++++ Study material ++++

(** One turn of the loop of [normpath] over the components. *)
Definition normpath_step (initial_slashes : nat) (new_comps : list string)
    (comp : string) : list string :=
  if String.eqb comp "" || String.eqb comp "." then new_comps
  else if negb (String.eqb comp "..")
          || (Nat.eqb initial_slashes 0 && Nat.eqb (List.length new_comps) 0)
          || (negb (Nat.eqb (List.length new_comps) 0)
              && String.eqb (List.last new_comps EmptyString) "..")
  then new_comps ++ [comp]
  else removelast new_comps.

Definition normpath (path : string) : string :=
  if negb (truthy path) then "."
  else
    let initial_slashes :=
      if String.prefix "/" path then
        if String.prefix "//" path && negb (String.prefix "///" path)
        then 2%nat else 1%nat
      else 0%nat in
    let comps := fold_left (normpath_step initial_slashes) (split sep path) [] in
    let p := PyStr.join "/" comps in
    let p := PyStr.join "" (repeat "/" initial_slashes) +:+ p in
    if truthy p then p else ".".

Section Cwd.

(** [os.getcwd()]; [None] when the call raises. *)
Variable cwd : option string.

Definition abspath (path : string) : option string :=
  if isabs path then Some (normpath path)
  else match cwd with
       | Some d => Some (normpath (join d path))
       | None => None
       end.

Fixpoint commonprefix_len (a b : list string) : nat :=
  match a, b with
  | x :: a', y :: b' => if String.eqb x y then S (commonprefix_len a' b') else 0
  | _, _ => 0
  end.

Definition relpath (path start : string) : option string :=
  if negb (truthy path) then None
  else
    match abspath start, abspath path with
    | Some s, Some p =>
        let start_list := List.filter truthy (split sep s) in
        let path_list := List.filter truthy (split sep p) in
        let i := commonprefix_len start_list path_list in
        let rel_list := repeat ".." (List.length start_list - i) ++ drop i path_list in
        match rel_list with
        | [] => Some "."
        | _ => Some (PyStr.join "/" rel_list)
        end
    | _, _ => None
    end.

Definition os_path : OsPath := {|
  path_join := join;
  path_relpath := relpath;
  path_basename := basename;
  path_dirname := dirname
|}.
(** * fusetree: node types of a user-space filesystem tree

    A shallow embedding of [fusetree/core.py] (the [FileHandle] constructor)
    and of [fusetree/nodetypes.py] (the streaming file [GeneratorFile], the
    in-memory directory [DictDir] and the buffered file [BlobFile]), with the
    properties of the specification stated over it.

    Python objects that are mutated in place and reached through several
    references live in an explicit store; methods are computations in a small
    state-and-exception monad.  Python [int]s are [Z]; [bytes] are lists of
    [byte]; a [dict] is an association list, because Python dictionaries
    iterate in insertion order. *)

From Stdlib Require Import ZArith List Lia Bool Strings.Byte.
From stdpp Require Import base list strings.
Import ListNotations.

Local Open Scope Z_scope.

(** ** Python values shared by all node types *)

Definition bytes := list Byte.byte.

(** [len(b)] as a Python [int]. *)
Definition len {A : Type} (l : list A) : Z := Z.of_nat (length l).

(** [b[i:j]] for indices [0 <= i] and [0 <= j]; Python clamps both ends to
    the length of [b], as [drop] and [take] do. *)
Definition slice {A : Type} (b : list A) (i j : nat) : list A :=
  take (j - i) (drop i b).

(** The exceptions that the modelled methods can raise. *)
Inductive exn : Type :=
| FuseOSError (code : Z)            (* fuse.FuseOSError(code) *)
| AttributeError (obj attr : string) (* obj has no attribute attr *)
| NameError (name : string)          (* name is not defined *)
| KeyError (key : string)            (* del d[key], d[key] on a missing key *)
| TypeError (kw : string)            (* unexpected keyword argument kw *)
| ValueError (what : string).        (* negative seek or truncate size *)

Inductive result (A : Type) : Type :=
| Ok (a : A)
| Raise (e : exn).
Arguments Ok {A} a.
Arguments Raise {A} e.

(** The names that Python's standard [errno] module defines, as far as the
    code reads them, with their Linux values.  [nodetypes.py] gets [errno]
    (and [fuse]) through [from .core import *].  The module defines [EPERM]
    and [EACCES]; it defines no [ENOPERM], so evaluating [errno.ENOPERM]
    raises [AttributeError] before [fuse.FuseOSError] is ever called. *)
Definition errno (attr : string) : option Z :=
  if String.eqb attr "EPERM" then Some 1
  else if String.eqb attr "ENOENT" then Some 2
  else if String.eqb attr "EIO" then Some 5
  else if String.eqb attr "EACCES" then Some 13
  else if String.eqb attr "ENOTDIR" then Some 20
  else if String.eqb attr "EINVAL" then Some 22
  else if String.eqb attr "ENOSYS" then Some 38
  else None.

Definition EPERM : Z := 1.
Definition ENOENT : Z := 2.
Definition EACCES : Z := 13.
Definition ENOSYS : Z := 38.

(** The exception that [raise fuse.FuseOSError(errno.<attr>)] raises. *)
Definition FuseOSError_of (attr : string) : exn :=
  match errno attr with
  | Some code => FuseOSError code
  | None => AttributeError "errno" attr
  end.

(** The error kinds of the specification, read off an exception. *)
Definition is_NotSupported (e : exn) : Prop := e = FuseOSError ENOSYS.
Definition is_PermissionDenied (e : exn) : Prop :=
  e = FuseOSError EPERM \/ e = FuseOSError EACCES.
Definition is_NotFound (e : exn) : Prop := e = FuseOSError ENOENT.

(** ** State and exception monad

    A method is a function from the store to the store it leaves and either
    a value or a raised exception; an exception keeps the mutations made
    before it. *)
Definition M (S A : Type) : Type := S -> S * result A.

++++

### Prompt
Copy the entries word for word.

### Response to the exercise
(** One turn of the loop of [normpath] over the components. *)
Definition normpath_step (initial_slashes : nat) (new_comps : list string)
    (comp : string) : list string :=
  if String.eqb comp "" || String.eqb comp "." then new_comps
  else if negb (String.eqb comp "..")
          || (Nat.eqb initial_slashes 0 && Nat.eqb (List.length new_comps) 0)
          || (negb (Nat.eqb (List.length new_comps) 0)
              && String.eqb (List.last new_comps EmptyString) "..")
  then new_comps ++ [comp]
  else removelast new_comps.

Definition normpath (path : string) : string :=
  if negb (truthy path) then "."
  else
    let initial_slashes :=
      if String.prefix "/" path then
        if String.prefix "//" path && negb (String.prefix "///" path)
        then 2%nat else 1%nat
      else 0%nat in
    let comps := fold_left (normpath_step initial_slashes) (split sep path) [] in
    let p := PyStr.join "/" comps in
    let p := PyStr.join "" (repeat "/" initial_slashes) +:+ p in
    if truthy p then p else ".".

Section Cwd.

(** [os.getcwd()]; [None] when the call raises. *)
Variable cwd : option string.

Definition abspath (path : string) : option string :=
  if isabs path then Some (normpath path)
  else match cwd with
       | Some d => Some (normpath (join d path))
       | None => None
       end.

Fixpoint commonprefix_len (a b : list string) : nat :=
  match a, b with
  | x :: a', y :: b' => if String.eqb x y then S (commonprefix_len a' b') else 0
  | _, _ => 0
  end.

Definition relpath (path start : string) : option string :=
  if negb (truthy path) then None
  else
    match abspath start, abspath path with
    | Some s, Some p =>
        let start_list := List.filter truthy (split sep s) in
        let path_list := List.filter truthy (split sep p) in
        let i := commonprefix_len start_list path_list in
        let rel_list := repeat ".." (List.length start_list - i) ++ drop i path_list in
        match rel_list with
        | [] => Some "."
        | _ => Some (PyStr.join "/" rel_list)
        end
    | _, _ => None
    end.

Definition os_path : OsPath := {|
  path_join := join;
  path_relpath := relpath;
  path_basename := basename;
  path_dirname := dirname
|}.
(** * fusetree: node types of a user-space filesystem tree

    A shallow embedding of [fusetree/core.py] (the [FileHandle] constructor)
    and of [fusetree/nodetypes.py] (the streaming file [GeneratorFile], the
    in-memory directory [DictDir] and the buffered file [BlobFile]), with the
    properties of the specification stated over it.

    Python objects that are mutated in place and reached through several
    references live in an explicit store; methods are computations in a small
    state-and-exception monad.  Python [int]s are [Z]; [bytes] are lists of
    [byte]; a [dict] is an association list, because Python dictionaries
    iterate in insertion order. *)

From Stdlib Require Import ZArith List Lia Bool Strings.Byte.
From stdpp Require Import base list strings.
Import ListNotations.

Local Open Scope Z_scope.

(** ** Python values shared by all node types *)

Definition bytes := list Byte.byte.

(** [len(b)] as a Python [int]. *)
Definition len {A : Type} (l : list A) : Z := Z.of_nat (length l).

(** [b[i:j]] for indices [0 <= i] and [0 <= j]; Python clamps both ends to
    the length of [b], as [drop] and [take] do. *)
Definition slice {A : Type} (b : list A) (i j : nat) : list A :=
  take (j - i) (drop i b).

(** The exceptions that the modelled methods can raise. *)
Inductive exn : Type :=
| FuseOSError (code : Z)            (* fuse.FuseOSError(code) *)
| AttributeError (obj attr : string) (* obj has no attribute attr *)
| NameError (name : string)          (* name is not defined *)
| KeyError (key : string)            (* del d[key], d[key] on a missing key *)
| TypeError (kw : string)            (* unexpected keyword argument kw *)
| ValueError (what : string).        (* negative seek or truncate size *)

Inductive result (A : Type) : Type :=
| Ok (a : A)
| Raise (e : exn).
Arguments Ok {A} a.
Arguments Raise {A} e.

(** The names that Python's standard [errno] module defines, as far as the
    code reads them, with their Linux values.  [nodetypes.py] gets [errno]
    (and [fuse]) through [from .core import *].  The module defines [EPERM]
    and [EACCES]; it defines no [ENOPERM], so evaluating [errno.ENOPERM]
    raises [AttributeError] before [fuse.FuseOSError] is ever called. *)
Definition errno (attr : string) : option Z :=
  if String.eqb attr "EPERM" then Some 1
  else if String.eqb attr "ENOENT" then Some 2
  else if String.eqb attr "EIO" then Some 5
  else if String.eqb attr "EACCES" then Some 13
  else if String.eqb attr "ENOTDIR" then Some 20
  else if String.eqb attr "EINVAL" then Some 22
  else if String.eqb attr "ENOSYS" then Some 38
  else None.

Definition EPERM : Z := 1.
Definition ENOENT : Z := 2.
Definition EACCES : Z := 13.
Definition ENOSYS : Z := 38.

(** The exception that [raise fuse.FuseOSError(errno.<attr>)] raises. *)
Definition FuseOSError_of (attr : string) : exn :=
  match errno attr with
  | Some code => FuseOSError code
  | None => AttributeError "errno" attr
  end.

(** The error kinds of the specification, read off an exception. *)
Definition is_NotSupported (e : exn) : Prop := e = FuseOSError ENOSYS.
Definition is_PermissionDenied (e : exn) : Prop :=
  e = FuseOSError EPERM \/ e = FuseOSError EACCES.
Definition is_NotFound (e : exn) : Prop := e = FuseOSError ENOENT.

(** ** State and exception monad

    A method is a function from the store to the store it leaves and either
    a value or a raised exception; an exception keeps the mutations made
    before it. *)
Definition M (S A : Type) : Type := S -> S * result A.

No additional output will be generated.